§ **WHAT IS EXPECTED**
Nothing but the lines below between the line holding "#[local] Abbreviation mailbox" and the line holding "good m ps -> once m ps -> a ∈", inclusive, should appear in the answer, each set down exactly.

§ **EXTRACTED DATA**
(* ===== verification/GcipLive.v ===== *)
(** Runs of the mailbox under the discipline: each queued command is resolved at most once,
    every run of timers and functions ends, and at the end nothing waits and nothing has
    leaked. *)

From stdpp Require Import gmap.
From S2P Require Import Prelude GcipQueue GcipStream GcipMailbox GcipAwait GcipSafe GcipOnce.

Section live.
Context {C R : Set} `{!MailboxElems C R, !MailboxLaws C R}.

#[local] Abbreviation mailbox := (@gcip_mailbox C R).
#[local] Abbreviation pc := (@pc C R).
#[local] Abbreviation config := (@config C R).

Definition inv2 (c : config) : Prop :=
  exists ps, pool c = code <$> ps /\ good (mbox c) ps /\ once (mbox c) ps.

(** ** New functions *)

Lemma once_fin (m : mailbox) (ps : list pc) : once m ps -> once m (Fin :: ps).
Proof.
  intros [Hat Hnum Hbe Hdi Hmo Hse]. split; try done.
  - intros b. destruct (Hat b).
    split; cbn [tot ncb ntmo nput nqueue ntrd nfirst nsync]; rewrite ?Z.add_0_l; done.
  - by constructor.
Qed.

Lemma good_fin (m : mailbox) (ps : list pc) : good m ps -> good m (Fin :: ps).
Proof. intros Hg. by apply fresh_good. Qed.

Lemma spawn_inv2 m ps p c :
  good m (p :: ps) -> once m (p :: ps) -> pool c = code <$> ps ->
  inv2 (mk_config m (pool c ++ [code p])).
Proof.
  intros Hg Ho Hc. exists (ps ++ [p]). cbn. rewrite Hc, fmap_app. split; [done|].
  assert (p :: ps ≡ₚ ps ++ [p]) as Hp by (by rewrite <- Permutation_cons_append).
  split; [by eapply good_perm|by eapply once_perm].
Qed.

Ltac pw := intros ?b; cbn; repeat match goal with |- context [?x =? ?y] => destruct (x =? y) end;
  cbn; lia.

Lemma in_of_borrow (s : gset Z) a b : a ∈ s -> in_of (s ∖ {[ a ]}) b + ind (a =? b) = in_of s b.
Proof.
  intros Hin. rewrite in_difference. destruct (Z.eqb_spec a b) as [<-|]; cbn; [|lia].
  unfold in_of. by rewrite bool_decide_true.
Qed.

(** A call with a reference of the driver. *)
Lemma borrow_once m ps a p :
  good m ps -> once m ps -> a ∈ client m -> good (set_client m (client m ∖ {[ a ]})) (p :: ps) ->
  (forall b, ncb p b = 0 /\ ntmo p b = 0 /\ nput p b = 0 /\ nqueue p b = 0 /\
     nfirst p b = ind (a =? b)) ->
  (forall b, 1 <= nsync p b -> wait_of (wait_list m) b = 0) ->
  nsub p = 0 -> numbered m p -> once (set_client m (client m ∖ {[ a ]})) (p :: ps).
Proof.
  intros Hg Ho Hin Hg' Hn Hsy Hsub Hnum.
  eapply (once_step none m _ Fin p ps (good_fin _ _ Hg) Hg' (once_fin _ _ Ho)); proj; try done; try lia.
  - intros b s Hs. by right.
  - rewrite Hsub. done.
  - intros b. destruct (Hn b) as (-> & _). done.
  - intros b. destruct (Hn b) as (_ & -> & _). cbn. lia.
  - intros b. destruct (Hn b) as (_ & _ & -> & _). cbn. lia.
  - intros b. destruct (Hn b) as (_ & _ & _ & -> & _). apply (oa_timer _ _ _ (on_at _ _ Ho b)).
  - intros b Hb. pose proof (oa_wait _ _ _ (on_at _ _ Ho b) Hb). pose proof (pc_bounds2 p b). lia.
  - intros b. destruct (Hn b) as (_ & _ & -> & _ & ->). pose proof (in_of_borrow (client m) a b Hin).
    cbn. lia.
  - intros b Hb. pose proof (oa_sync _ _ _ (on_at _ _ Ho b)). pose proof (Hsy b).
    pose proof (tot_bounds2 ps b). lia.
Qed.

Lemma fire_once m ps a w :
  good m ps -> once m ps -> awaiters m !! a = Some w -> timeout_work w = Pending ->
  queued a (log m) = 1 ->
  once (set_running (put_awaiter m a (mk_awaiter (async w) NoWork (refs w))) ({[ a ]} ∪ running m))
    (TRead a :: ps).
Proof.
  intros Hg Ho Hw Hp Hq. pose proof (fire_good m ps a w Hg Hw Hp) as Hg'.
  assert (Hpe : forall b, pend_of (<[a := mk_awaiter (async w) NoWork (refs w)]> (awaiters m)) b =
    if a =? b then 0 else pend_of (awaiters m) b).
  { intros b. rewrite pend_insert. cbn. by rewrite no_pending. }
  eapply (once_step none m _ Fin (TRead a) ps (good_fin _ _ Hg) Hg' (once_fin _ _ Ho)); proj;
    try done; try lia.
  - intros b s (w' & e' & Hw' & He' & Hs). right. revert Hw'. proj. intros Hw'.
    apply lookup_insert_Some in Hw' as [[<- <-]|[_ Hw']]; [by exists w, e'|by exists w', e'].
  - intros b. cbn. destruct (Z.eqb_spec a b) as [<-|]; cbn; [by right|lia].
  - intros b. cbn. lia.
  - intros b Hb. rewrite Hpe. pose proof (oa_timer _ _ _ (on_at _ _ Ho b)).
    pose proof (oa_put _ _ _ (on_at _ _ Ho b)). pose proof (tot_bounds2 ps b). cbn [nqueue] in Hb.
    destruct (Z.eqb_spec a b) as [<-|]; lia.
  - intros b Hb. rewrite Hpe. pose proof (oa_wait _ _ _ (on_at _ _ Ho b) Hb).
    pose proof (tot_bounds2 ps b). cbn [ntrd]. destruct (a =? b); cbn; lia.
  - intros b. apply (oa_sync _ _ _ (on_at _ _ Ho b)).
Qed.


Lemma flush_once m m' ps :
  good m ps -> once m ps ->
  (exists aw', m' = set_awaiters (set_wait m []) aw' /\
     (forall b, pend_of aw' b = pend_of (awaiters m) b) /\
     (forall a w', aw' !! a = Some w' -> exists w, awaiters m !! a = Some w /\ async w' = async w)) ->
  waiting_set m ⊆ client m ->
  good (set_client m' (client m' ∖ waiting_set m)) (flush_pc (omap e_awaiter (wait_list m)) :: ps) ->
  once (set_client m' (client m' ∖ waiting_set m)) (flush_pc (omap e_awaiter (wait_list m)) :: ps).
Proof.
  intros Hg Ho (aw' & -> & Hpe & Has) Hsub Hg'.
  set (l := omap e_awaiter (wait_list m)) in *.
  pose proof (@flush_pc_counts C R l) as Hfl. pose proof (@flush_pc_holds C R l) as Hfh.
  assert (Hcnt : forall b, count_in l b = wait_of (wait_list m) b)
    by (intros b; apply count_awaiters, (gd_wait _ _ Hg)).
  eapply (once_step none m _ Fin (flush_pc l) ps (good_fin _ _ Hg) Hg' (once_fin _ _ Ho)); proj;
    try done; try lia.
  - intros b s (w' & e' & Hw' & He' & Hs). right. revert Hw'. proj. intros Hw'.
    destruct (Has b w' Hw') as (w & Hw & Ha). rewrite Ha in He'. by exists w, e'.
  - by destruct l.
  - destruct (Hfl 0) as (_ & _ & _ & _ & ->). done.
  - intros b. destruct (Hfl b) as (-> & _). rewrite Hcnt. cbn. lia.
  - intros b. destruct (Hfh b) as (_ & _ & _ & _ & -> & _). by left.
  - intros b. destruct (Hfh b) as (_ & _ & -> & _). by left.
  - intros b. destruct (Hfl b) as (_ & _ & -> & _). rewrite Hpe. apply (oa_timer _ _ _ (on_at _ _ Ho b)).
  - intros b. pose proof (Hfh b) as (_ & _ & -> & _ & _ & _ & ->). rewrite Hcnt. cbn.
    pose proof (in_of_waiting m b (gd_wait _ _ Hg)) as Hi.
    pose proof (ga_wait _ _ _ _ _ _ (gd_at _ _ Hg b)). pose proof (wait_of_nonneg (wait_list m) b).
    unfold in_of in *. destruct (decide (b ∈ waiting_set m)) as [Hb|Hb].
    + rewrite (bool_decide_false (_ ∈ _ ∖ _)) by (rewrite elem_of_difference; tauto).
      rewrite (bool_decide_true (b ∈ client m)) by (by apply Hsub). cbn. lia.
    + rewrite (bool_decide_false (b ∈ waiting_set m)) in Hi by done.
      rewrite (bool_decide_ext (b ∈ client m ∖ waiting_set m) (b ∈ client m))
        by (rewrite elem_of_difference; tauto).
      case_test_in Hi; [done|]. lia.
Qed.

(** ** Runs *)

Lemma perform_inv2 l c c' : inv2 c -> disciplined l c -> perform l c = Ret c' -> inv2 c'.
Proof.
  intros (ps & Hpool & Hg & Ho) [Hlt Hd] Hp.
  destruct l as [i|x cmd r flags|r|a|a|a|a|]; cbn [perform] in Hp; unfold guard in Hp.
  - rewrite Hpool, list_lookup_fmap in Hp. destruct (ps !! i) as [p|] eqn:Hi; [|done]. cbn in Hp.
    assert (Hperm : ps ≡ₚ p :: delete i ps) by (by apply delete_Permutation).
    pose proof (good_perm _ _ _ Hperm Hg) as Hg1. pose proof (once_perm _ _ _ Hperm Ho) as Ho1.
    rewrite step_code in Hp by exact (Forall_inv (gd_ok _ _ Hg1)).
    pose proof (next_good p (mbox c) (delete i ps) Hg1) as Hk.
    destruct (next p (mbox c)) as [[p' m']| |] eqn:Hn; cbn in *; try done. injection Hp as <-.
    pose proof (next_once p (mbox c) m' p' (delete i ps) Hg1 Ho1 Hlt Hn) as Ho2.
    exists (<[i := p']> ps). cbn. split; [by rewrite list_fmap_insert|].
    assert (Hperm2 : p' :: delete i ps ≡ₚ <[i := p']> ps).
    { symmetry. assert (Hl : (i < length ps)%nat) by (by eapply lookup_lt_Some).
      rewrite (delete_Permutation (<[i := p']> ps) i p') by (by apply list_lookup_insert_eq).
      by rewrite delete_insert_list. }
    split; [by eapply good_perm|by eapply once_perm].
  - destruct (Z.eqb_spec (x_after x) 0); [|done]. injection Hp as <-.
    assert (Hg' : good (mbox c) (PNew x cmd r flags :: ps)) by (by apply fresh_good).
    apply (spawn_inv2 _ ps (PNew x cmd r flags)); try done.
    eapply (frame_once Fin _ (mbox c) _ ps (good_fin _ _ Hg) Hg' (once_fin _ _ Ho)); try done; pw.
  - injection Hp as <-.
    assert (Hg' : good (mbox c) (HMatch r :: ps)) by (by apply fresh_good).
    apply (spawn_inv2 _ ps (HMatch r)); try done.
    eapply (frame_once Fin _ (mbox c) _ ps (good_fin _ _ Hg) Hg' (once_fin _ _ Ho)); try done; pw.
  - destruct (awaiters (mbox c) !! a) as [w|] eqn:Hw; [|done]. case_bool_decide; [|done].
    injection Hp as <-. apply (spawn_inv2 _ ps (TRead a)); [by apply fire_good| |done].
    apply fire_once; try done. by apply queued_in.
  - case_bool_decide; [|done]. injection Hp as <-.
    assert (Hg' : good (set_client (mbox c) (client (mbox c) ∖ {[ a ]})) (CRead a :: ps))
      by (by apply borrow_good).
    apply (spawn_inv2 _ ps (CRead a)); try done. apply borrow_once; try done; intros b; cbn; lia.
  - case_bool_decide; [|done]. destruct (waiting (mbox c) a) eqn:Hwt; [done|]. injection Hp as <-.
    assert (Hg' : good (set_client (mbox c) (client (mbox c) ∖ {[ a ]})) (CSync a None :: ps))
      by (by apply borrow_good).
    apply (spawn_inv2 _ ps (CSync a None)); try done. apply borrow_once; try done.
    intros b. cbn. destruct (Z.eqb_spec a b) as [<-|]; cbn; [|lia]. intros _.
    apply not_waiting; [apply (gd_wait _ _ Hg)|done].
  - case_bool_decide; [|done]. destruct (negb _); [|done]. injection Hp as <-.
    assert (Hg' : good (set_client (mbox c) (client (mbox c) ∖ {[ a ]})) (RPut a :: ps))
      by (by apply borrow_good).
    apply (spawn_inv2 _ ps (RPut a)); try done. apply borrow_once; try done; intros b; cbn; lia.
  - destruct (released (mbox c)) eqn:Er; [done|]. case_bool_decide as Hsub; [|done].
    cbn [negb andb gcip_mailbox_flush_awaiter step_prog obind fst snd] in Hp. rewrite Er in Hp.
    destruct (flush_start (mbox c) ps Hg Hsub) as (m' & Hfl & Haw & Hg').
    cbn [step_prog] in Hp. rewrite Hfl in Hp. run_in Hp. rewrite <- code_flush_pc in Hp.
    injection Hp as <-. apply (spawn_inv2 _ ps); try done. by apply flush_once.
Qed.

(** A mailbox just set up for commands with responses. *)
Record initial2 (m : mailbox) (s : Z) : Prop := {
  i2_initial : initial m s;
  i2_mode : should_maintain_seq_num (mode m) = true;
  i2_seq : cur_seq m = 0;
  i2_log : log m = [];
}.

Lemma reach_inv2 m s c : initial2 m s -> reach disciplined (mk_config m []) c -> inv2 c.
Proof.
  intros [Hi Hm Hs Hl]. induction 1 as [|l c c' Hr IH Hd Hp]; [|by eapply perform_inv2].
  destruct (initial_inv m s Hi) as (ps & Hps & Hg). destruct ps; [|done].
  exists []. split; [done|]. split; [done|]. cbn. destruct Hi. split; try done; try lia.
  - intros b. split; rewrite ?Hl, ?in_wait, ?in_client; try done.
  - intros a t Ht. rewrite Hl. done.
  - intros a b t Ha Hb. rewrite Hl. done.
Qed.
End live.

...

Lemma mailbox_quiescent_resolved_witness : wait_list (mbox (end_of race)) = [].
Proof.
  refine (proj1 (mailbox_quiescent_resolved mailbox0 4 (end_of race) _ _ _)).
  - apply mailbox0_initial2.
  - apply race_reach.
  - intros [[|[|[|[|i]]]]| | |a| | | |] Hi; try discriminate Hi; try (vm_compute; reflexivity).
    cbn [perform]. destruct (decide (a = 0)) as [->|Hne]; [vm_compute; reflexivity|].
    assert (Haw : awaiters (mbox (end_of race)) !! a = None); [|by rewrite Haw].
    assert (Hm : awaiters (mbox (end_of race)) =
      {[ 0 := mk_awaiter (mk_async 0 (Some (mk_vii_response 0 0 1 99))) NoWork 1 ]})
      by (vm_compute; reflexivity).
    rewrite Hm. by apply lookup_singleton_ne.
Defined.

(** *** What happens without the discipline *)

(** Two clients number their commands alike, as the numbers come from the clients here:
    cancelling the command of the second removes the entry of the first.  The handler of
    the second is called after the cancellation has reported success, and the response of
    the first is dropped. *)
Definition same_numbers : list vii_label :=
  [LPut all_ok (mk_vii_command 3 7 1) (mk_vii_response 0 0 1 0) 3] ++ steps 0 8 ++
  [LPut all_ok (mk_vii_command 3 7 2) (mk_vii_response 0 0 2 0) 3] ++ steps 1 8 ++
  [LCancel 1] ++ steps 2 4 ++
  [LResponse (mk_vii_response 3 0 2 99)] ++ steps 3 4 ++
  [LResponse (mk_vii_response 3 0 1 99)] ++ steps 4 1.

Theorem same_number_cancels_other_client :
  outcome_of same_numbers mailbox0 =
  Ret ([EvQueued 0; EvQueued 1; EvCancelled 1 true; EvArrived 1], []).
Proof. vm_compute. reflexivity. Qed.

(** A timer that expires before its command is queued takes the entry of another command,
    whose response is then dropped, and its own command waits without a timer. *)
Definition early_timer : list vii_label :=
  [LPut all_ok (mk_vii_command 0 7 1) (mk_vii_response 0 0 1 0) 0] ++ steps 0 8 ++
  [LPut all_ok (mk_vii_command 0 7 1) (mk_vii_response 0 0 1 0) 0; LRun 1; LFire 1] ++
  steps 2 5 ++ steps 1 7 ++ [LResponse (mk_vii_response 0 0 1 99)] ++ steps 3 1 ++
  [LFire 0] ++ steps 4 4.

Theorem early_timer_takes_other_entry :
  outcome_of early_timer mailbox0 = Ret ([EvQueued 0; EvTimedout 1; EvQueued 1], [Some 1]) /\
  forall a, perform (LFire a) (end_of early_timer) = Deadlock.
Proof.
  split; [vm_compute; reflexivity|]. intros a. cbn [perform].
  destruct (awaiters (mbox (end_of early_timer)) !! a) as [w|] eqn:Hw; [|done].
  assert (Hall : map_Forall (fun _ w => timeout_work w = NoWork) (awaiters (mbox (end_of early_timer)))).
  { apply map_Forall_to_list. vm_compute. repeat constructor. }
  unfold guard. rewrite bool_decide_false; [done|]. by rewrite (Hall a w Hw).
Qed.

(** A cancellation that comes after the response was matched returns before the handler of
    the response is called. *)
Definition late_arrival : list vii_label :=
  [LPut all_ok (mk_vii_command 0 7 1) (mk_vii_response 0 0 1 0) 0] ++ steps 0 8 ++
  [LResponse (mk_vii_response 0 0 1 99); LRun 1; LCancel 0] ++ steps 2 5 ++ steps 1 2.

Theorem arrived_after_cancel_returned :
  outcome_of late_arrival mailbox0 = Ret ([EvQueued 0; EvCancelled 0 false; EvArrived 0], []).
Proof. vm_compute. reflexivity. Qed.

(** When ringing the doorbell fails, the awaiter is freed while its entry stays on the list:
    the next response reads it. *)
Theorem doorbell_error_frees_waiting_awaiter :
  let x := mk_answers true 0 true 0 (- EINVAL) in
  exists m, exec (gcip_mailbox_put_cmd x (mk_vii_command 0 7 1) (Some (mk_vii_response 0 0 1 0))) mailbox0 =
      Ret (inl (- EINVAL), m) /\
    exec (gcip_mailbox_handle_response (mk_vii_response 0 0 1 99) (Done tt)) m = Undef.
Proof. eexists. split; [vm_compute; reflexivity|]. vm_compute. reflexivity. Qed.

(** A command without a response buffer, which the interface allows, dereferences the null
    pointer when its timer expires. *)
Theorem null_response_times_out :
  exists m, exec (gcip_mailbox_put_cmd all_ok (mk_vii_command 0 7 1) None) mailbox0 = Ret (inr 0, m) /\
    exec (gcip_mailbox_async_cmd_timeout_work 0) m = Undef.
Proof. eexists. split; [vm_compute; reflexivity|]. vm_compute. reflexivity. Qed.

§ **ANSWER TO THE EXERCISE**
#[local] Abbreviation mailbox := (@gcip_mailbox C R).
#[local] Abbreviation pc := (@pc C R).
#[local] Abbreviation config := (@config C R).

Definition inv2 (c : config) : Prop :=
  exists ps, pool c = code <$> ps /\ good (mbox c) ps /\ once (mbox c) ps.

(** ** New functions *)

Lemma once_fin (m : mailbox) (ps : list pc) : once m ps -> once m (Fin :: ps).
Proof.
  intros [Hat Hnum Hbe Hdi Hmo Hse]. split; try done.
  - intros b. destruct (Hat b).
    split; cbn [tot ncb ntmo nput nqueue ntrd nfirst nsync]; rewrite ?Z.add_0_l; done.
  - by constructor.
Qed.

Lemma good_fin (m : mailbox) (ps : list pc) : good m ps -> good m (Fin :: ps).
Proof. intros Hg. by apply fresh_good. Qed.

Lemma spawn_inv2 m ps p c :
  good m (p :: ps) -> once m (p :: ps) -> pool c = code <$> ps ->
  inv2 (mk_config m (pool c ++ [code p])).
Proof.
  intros Hg Ho Hc. exists (ps ++ [p]). cbn. rewrite Hc, fmap_app. split; [done|].
  assert (p :: ps ≡ₚ ps ++ [p]) as Hp by (by rewrite <- Permutation_cons_append).
  split; [by eapply good_perm|by eapply once_perm].
Qed.

Ltac pw := intros ?b; cbn; repeat match goal with |- context [?x =? ?y] => destruct (x =? y) end;
  cbn; lia.

Lemma in_of_borrow (s : gset Z) a b : a ∈ s -> in_of (s ∖ {[ a ]}) b + ind (a =? b) = in_of s b.
Proof.
  intros Hin. rewrite in_difference. destruct (Z.eqb_spec a b) as [<-|]; cbn; [|lia].
  unfold in_of. by rewrite bool_decide_true.
Qed.

(** A call with a reference of the driver. *)
Lemma borrow_once m ps a p :
  good m ps -> once m ps -> a ∈ client m -> good (set_client m (client m ∖ {[ a ]})) (p :: ps) ->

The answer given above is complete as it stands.